Before the dust swirling about the accident had fully dissipated, McCreedy lifted the bicycle, promptly turning it around. With his rifle slung across his back, he straddled the seat, and, shaking his head in disgust, proceeded to ride the short distance to where the monk's slack body was already being dragged from underneath the jeep. But it wasn't the stunned-looking young driver—wiping grime and sweat off his brow with a handkerchief, telling everyone, “Didn't even see him; it's like he dropped out of the sky or something”—who ultimately lowered himself to the body, nor was the monk held by the hands of the white-clad refugees who soon came running from both sides of the road, gawking at the tragedy in hushed voices; instead, it was McCreedy who cradled the old man, bending close to his shaved scalp, briefly uttering something into a bloodied ear, doing so as Hollis watched from afar, a cigarette fuming at his lips, the smoke curling upward into the brim of his helmet.
The monk's killing was, in fact, the first fatality they were to encounter during the conflict, and, in a way, it would be the most benign of all the deaths they were ultimately destined to witness. Yet many years since then, Hollis found himself wondering what it was McCreedy had spoken to the corpse, though at the time he had assumed it was a prayer, perhaps a blessing intended for the monk's departing soul. Or maybe—he considered when revisiting the accident in his mind—the words weren't as ecumenical or holy as he had imagined, maybe McCreedy had kept it simple, base, and impersonal: “Too fucking bad for you, buddy. Tough break.” He would, of course, never really know, and, as such, he finally concluded that whatever had been said was irrelevant: the act of rushing to the accident—lifting that battered body, holding the dead man while others did nothing—was the meaningful part of the memory, if only because it served to remind him that McCreedy was, after all, a contradiction of sorts and, therefore, more human than Hollis had eventually wanted to believe.

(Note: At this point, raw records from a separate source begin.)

(** X23: the analysis loop.  [analyze_netstat_comprehensive] returns one
    analysed connection per parsed connection, in order, each differing from
    its source in the score and the alerts only and carrying the score the
    rules give it; the alert list is the alerts raised, in connection order;
    and analysing the result again changes nothing. *)
Theorem analysis_loop `{IpAddressLib} (config : Config) (l : list Connection) :
  let out := analyze_connections config l in
  fst out = map (fun c => fst (analyze_connection config c)) l /\
  snd out = flat_map (fun c => snd (analyze_connection config c)) l /\
  Forall2 (fun c c' =>
             risk_score c' = calculate_basic_risk_score config c /\
             set_alerts [] (set_risk_score 0 c') = set_alerts [] (set_risk_score 0 c))
          l (fst out) /\
  analyze_connections config (fst out) = out.
Proof.
  induction l as [|c r IH]; [repeat split; constructor|].
  cbv zeta in *. rewrite analyze_connections_cons.
  destruct IH as (IH1 & IH2 & IH3 & IH4). cbn [fst snd map flat_map].
  split; [rewrite IH1; reflexivity|].
  split; [rewrite IH2; reflexivity|].
  split.
  - constructor; [|exact IH3].
    unfold analyze_connection.
    destruct (50 <? calculate_basic_risk_score config c); split; reflexivity.
  - rewrite analyze_connections_cons, IH4, analyze_connection_idempotent.
    reflexivity.
Qed.

Section Handling.

Context {lib : IpAddressLib}.
Variable w : World.
Variable config : Config.

Lemma handle_each_length (l : list Connection) :
  forall s outs s',
    handle_each w config l s = (Ok outs, s') -> length outs = length l.
Proof.
  induction l as [|c r IH]; intros s outs s'; cbn [handle_each].
  - intros [= <- _]. reflexivity.
  - rewrite bind_run.
    destruct (handle_suspicious_connection w config c s) as [[o|e] s1]; [|discriminate].
    rewrite bind_run.
    destruct (handle_each w config r s1) as [[os|e] s2] eqn:E; [|discriminate].
    intros [= <- _]. cbn [length]. rewrite (IH _ _ _ E). reflexivity.
Qed.

Lemma handle_connections_each (l : list Connection) (s : State) :
  handle_connections w config l s
  = handle_each w config
      (List.filter (fun c => match alerts c with [] => false | _ => true end) l) s.
Proof.
  revert s. induction l as [|c r IH]; intros s; [reflexivity|].
  cbn [handle_connections List.filter].
  destruct (alerts c) as [|a al]; [apply IH|].
  cbn [handle_each]. rewrite !bind_run.
  destruct (handle_suspicious_connection w config c s) as [[o|e] s1]; [|reflexivity].
  rewrite !bind_run, IH. reflexivity.
Qed.

Lemma alerts_after_analysis conn :
  alerts conn = [] ->
  match alerts (fst (analyze_connection config conn)) with [] => false | _ => true end
  = (50 <? calculate_basic_risk_score config conn).
Proof.
  intros Ha. unfold analyze_connection.
  destruct (50 <? calculate_basic_risk_score config conn); simpl; [reflexivity|].
  rewrite Ha. reflexivity.
Qed.

End Handling.

(** X24: one monitoring pass responds to the connections that score above
    50 and to no other.  When freshly parsed connections (carrying no alert
    yet) are analysed and the result is handed to the handling loop, the
    loop does exactly what handling the connections whose score exceeds 50
    does, one after the other in the order of the list, each carrying its
    score and its alert and otherwise as parsed: the same outcomes and the
    same final state, or the same exception if one is raised.  So a pass
    that returns gives one outcome for each such connection; and when no
    score exceeds 50 the pass returns at once with the state left as it was,
    the clock not even being read. *)
Theorem monitoring_pass `{IpAddressLib} (w : World) (config : Config)
    (l : list Connection) (s : State) :
  Forall (fun c => alerts c = []) l ->
  let scored := List.filter (fun c => 50 <? calculate_basic_risk_score config c) l in
  let handled := map (fun c => fst (analyze_connection config c)) scored in
  let pass := handle_connections w config (fst (analyze_connections config l)) s in
  pass = handle_each w config handled s /\
  Forall2 (fun c c' =>
             risk_score c' = calculate_basic_risk_score config c /\
             50 < risk_score c' /\
             alerts c' = [{| al_severity := if 80 <? risk_score c' then High else Medium;
                             al_risk := risk_score c' |}] /\
             set_alerts [] (set_risk_score 0 c') = set_alerts [] (set_risk_score 0 c))
          scored handled /\
  (forall outs s', pass = (Ok outs, s') -> length outs = length scored) /\
  (scored = [] -> pass = (Ok [], s)).
Proof.
  intros Hfresh scored handled pass.
  assert (Hfilter :
    List.filter (fun c => match alerts c with [] => false | _ => true end)
      (fst (analyze_connections config l))
    = handled).
  { subst handled scored. induction Hfresh as [|c r Hc Hr IH]; [reflexivity|].
    rewrite analyze_connections_cons. cbn [fst List.filter].
    rewrite (alerts_after_analysis config c Hc).
    destruct (50 <? calculate_basic_risk_score config c); cbn [map]; rewrite IH;
      reflexivity. }
  assert (Hpass : pass = handle_each w config handled s).
  { subst pass. rewrite handle_connections_each, Hfilter. reflexivity. }
  split; [exact Hpass|]. split; [|split].
  - subst handled scored. clear Hfilter Hpass pass Hfresh.
    induction l as [|c r IH]; [constructor|].
    cbn [List.filter].
    destruct (50 <? calculate_basic_risk_score config c) eqn:E; [|exact IH].
    cbn [map]. constructor; [|exact IH].
    unfold analyze_connection. rewrite E. cbn.
    repeat split. lia.
  - intros outs s' Hrun. rewrite Hpass in Hrun.
    rewrite (handle_each_length w config _ _ _ _ Hrun).
    subst handled. apply length_map.
  - intros Hnone. rewrite Hpass. subst handled. rewrite Hnone. reflexivity.
Qed.

Lemma monitoring_pass_witness :
  let l := [scenario_connection; external_connection] in
  let scored :=
    List.filter (fun c => 50 <? calculate_basic_risk_score default_engine_config c) l in
  length scored = 1%nat /\
  handle_connections linux_ok default_engine_config
    (fst (analyze_connections default_engine_config l)) empty_state
  = handle_each linux_ok default_engine_config
      (map (fun c => fst (analyze_connection default_engine_config c)) scored)
      empty_state.
Proof.
  intros l scored. split; [vm_compute; reflexivity|].
  exact (proj1 (@monitoring_pass python_ipv4 linux_ok default_engine_config
                  l empty_state ltac:(repeat constructor))).
Defined.

(** ** Supplied values *)

(** X25: a value supplied by the configuration document wins.  For a
    document that is an object, every path of keys that leads to a value
    other than an object in the document (a number, a string, a flag, a
    list) leads to that same value in the effective configuration, whatever
    the built-in configuration held at that path, be it a scalar, a whole
    section or nothing. *)
Theorem load_config_overrides (config : list (string * PyVal)) (custom : PyVal)
    (path : list string) (v : PyVal) :
  well_formed custom = true ->
  path <> [] ->
  (forall items, v <> PDict items) ->
  lookup_path path custom = Some v ->
  lookup_path path (PDict (load_config config (Some custom))) = Some v.
Proof.
  intros Hwf Hne Hv Hget.
  destruct custom; try (destruct path; [contradiction|discriminate]).
  unfold load_config. apply supplied_value_kept; assumption.
Qed.

Lemma load_config_overrides_witness :
  lookup_path ["response"; "enabled"]
    (PDict (load_config default_config (Some custom_document)))
  = Some (PBool true).
Proof.
  apply (load_config_overrides default_config custom_document ["response"; "enabled"]
           (PBool true)).
  - vm_compute. reflexivity.
  - discriminate.
  - discriminate.
  - vm_compute. reflexivity.
Defined.

(** ** The netstat parser *)

(** *** Characters and cuts *)

Lemma prefix_empty (s : string) : String.prefix "" s = true.
Proof. destruct s; reflexivity. Qed.

Lemma contains_char (c a : ascii) (r : string) :
  PyStr.contains (String c "") (String a r)
  = Ascii.eqb c a || PyStr.contains (String c "") r.
Proof.
  cbn [PyStr.contains String.prefix]. destruct (ascii_dec c a) as [->|Hne].
  - rewrite Ascii.eqb_refl, prefix_empty. reflexivity.
  - apply Ascii.eqb_neq in Hne. rewrite Hne. reflexivity.
Qed.

Lemma contains_char_nil (c : ascii) : PyStr.contains (String c "") "" = false.
Proof. reflexivity. Qed.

And so on that road leading from Yongdong, McCreedy stayed for a while with the monk's body—shaking his head again and again, glancing up at the bicycle he left propped against the jeep and the driver who stood beside it with his eyes down. Before trudging forward to get a better look, Hollis finished his cigarette, blowing a final exhalation of smoke at a blue sky which was unfurling beyond fading currents of dust; just then the sun broke through that brownish filter, casting its rays to the ground, illuminating those items which had been in the bicycle's baskets and were now several feet away from the red cloth which had safeguarded them, two bundles wrapped in fishing wire: a packet of flat, slender lengths of polished metal; another packet of narrow, unfinished planks of wood; the metal and wood being of equal size—approximately twelve inches long and two inches wide, fifteen to twenty pieces per bundle—with hanja characters meticulously carved or etched lengthwise upon each one. A few metal pieces glinted brightly in the increasing sunlight, catching Hollis's attention and blunting his sight for a moment when he flicked the cigarette butt at them.
“Is he a goner?” someone in the patrol asked.
“If he isn't,” someone else replied, “he's about to be.”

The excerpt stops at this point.